_The task_
Output nothing but the lines from the first line of the entries to the line with "is its first", inclusive, exactly as they read.
+++
(* ===== verification/HostHeader.v ===== *)
(** The headers of the video encoder: psb_video/src/pnw_hostheader.c.

    The driver does not write the headers of a compressed stream: it leaves in a piece of
    memory a list of elements for the firmware of the encoder.  An element is raw bits, or
    a token in whose place the firmware writes what only it knows (the quantiser, the
    alignment).  The memory is explicit, byte by byte: the count of elements is its first
    word, the elements follow, and an element of raw bits is its type, the number of its
    bits and the bits.  The pointers to the elements are an array of sixteen entries on
    the stack; reading one that was not set, or an access out of the memory, is undefined. *)
From stdpp Require Import list.
From S2P Require Import Prelude.

Definition uint8 (z : Z) : Z := z mod 2 ^ 8.
Definition uint16 (z : Z) : Z := z mod 2 ^ 16.

Definition MAXNUMBERELEMENTS : Z := 16.
Definition HEADER_SIZE : Z := 128 * 2.
Definition ELEMENTS_EMPTY : Z := 9999.

(** * The data *)

Inductive HEADER_ELEMENT_TYPE :=
| ELEMENT_STARTCODE_RAWDATA | ELEMENT_RAWDATA | ELEMENT_QP | ELEMENT_SQP
| ELEMENT_FRAMEQSCALE | ELEMENT_SLICEQSCALE
| ELEMENT_INSERTBYTEALIGN_H264 | ELEMENT_INSERTBYTEALIGN_MPG4
| BPH_SEI_NAL_INITIAL_CPB_REMOVAL_DELAY | BPH_SEI_NAL_INITIAL_CPB_REMOVAL_DELAY_OFFSET
| PTH_SEI_NAL_CPB_REMOVAL_DELAY | PTH_SEI_NAL_DPB_OUTPUT_DELAY.

#[export] Instance HEADER_ELEMENT_TYPE_eq_dec : EqDecision HEADER_ELEMENT_TYPE.
Proof. solve_decision. Defined.

Definition element_types : list HEADER_ELEMENT_TYPE :=
  [ELEMENT_STARTCODE_RAWDATA; ELEMENT_RAWDATA; ELEMENT_QP; ELEMENT_SQP;
   ELEMENT_FRAMEQSCALE; ELEMENT_SLICEQSCALE;
   ELEMENT_INSERTBYTEALIGN_H264; ELEMENT_INSERTBYTEALIGN_MPG4;
   BPH_SEI_NAL_INITIAL_CPB_REMOVAL_DELAY; BPH_SEI_NAL_INITIAL_CPB_REMOVAL_DELAY_OFFSET;
   PTH_SEI_NAL_CPB_REMOVAL_DELAY; PTH_SEI_NAL_DPB_OUTPUT_DELAY].

(** The value of an enumerator is its position. *)
Definition element_code (t : HEADER_ELEMENT_TYPE) : Z :=
  default 0 (Z.of_nat <$> find_index (fun u => bool_decide (u = t)) element_types).

Inductive SH_PROFILE_TYPE := SH_PROFILE_BP | SH_PROFILE_MP | SH_PROFILE_HP.
#[export] Instance SH_PROFILE_TYPE_eq_dec : EqDecision SH_PROFILE_TYPE.
Proof. solve_decision. Defined.

Definition SH_LEVEL_1 : Z := 10.
Definition SH_LEVEL_1B : Z := 11.
Definition SH_LEVEL_11 : Z := 11.
Definition SH_LEVEL_12 : Z := 12.
Definition SH_LEVEL_2 : Z := 20.
Definition SH_LEVEL_3 : Z := 30.
Definition SH_LEVEL_31 : Z := 31.
Definition SH_LEVEL_32 : Z := 32.
Definition SH_LEVEL_4 : Z := 40.
Definition SH_LEVEL_41 : Z := 41.
Definition SH_LEVEL_42 : Z := 42.

Inductive SLHP_SLICEFRAME_TYPE :=
| SLHP_P_SLICEFRAME_TYPE | SLHP_B_SLICEFRAME_TYPE | SLHP_I_SLICEFRAME_TYPE
| SLHP_SP_SLICEFRAME_TYPE | SLHP_SI_SLICEFRAME_TYPE | SLHP_IDR_SLICEFRAME_TYPE.
#[export] Instance SLHP_SLICEFRAME_TYPE_eq_dec : EqDecision SLHP_SLICEFRAME_TYPE.
Proof. solve_decision. Defined.

Definition slice_code (t : SLHP_SLICEFRAME_TYPE) : Z :=
  match t with
  | SLHP_P_SLICEFRAME_TYPE => 0 | SLHP_B_SLICEFRAME_TYPE => 1 | SLHP_I_SLICEFRAME_TYPE => 2
  | SLHP_SP_SLICEFRAME_TYPE => 3 | SLHP_SI_SLICEFRAME_TYPE => 4 | SLHP_IDR_SLICEFRAME_TYPE => 5
  end.

Record H264_VUI_PARAMS := {
  aspect_ratio_info_present_flag : bool;
  aspect_ratio_idc : Z;
  sar_width : Z;
  sar_height : Z;
  Time_Scale : Z;
  num_units_in_tick : Z;
  bit_rate_value_minus1 : Z;
  cbp_size_value_minus1 : Z;
  CBR : Z;
  initial_cpb_removal_delay_length_minus1 : Z;
  cpb_removal_delay_length_minus1 : Z;
  dpb_output_delay_length_minus1 : Z;
  time_offset_length : Z }.

Record H264_CROP_PARAMS := {
  bClip : bool;
  LeftCropOffset : Z;
  RightCropOffset : Z;
  TopCropOffset : Z;
  BottomCropOffset : Z }.

Record H264_SEQUENCE_HEADER_PARAMS := {
  ucProfile : SH_PROFILE_TYPE;
  ucLevel : Z;
  ucWidth_in_mbs_minus1 : Z;
  ucHeight_in_maps_units_minus1 : Z;
  gaps_in_frame_num_value : Z;
  ucFrame_mbs_only_flag : Z;
  VUI_Params_Present : Z;
  VUI_Params : H264_VUI_PARAMS }.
+++
_Response to this exercise_
(* ===== verification/HostHeader.v ===== *)
(** The headers of the video encoder: psb_video/src/pnw_hostheader.c.

    The driver does not write the headers of a compressed stream: it leaves in a piece of
    memory a list of elements for the firmware of the encoder.  An element is raw bits, or
    a token in whose place the firmware writes what only it knows (the quantiser, the
    alignment).  The memory is explicit, byte by byte: the count of elements is its first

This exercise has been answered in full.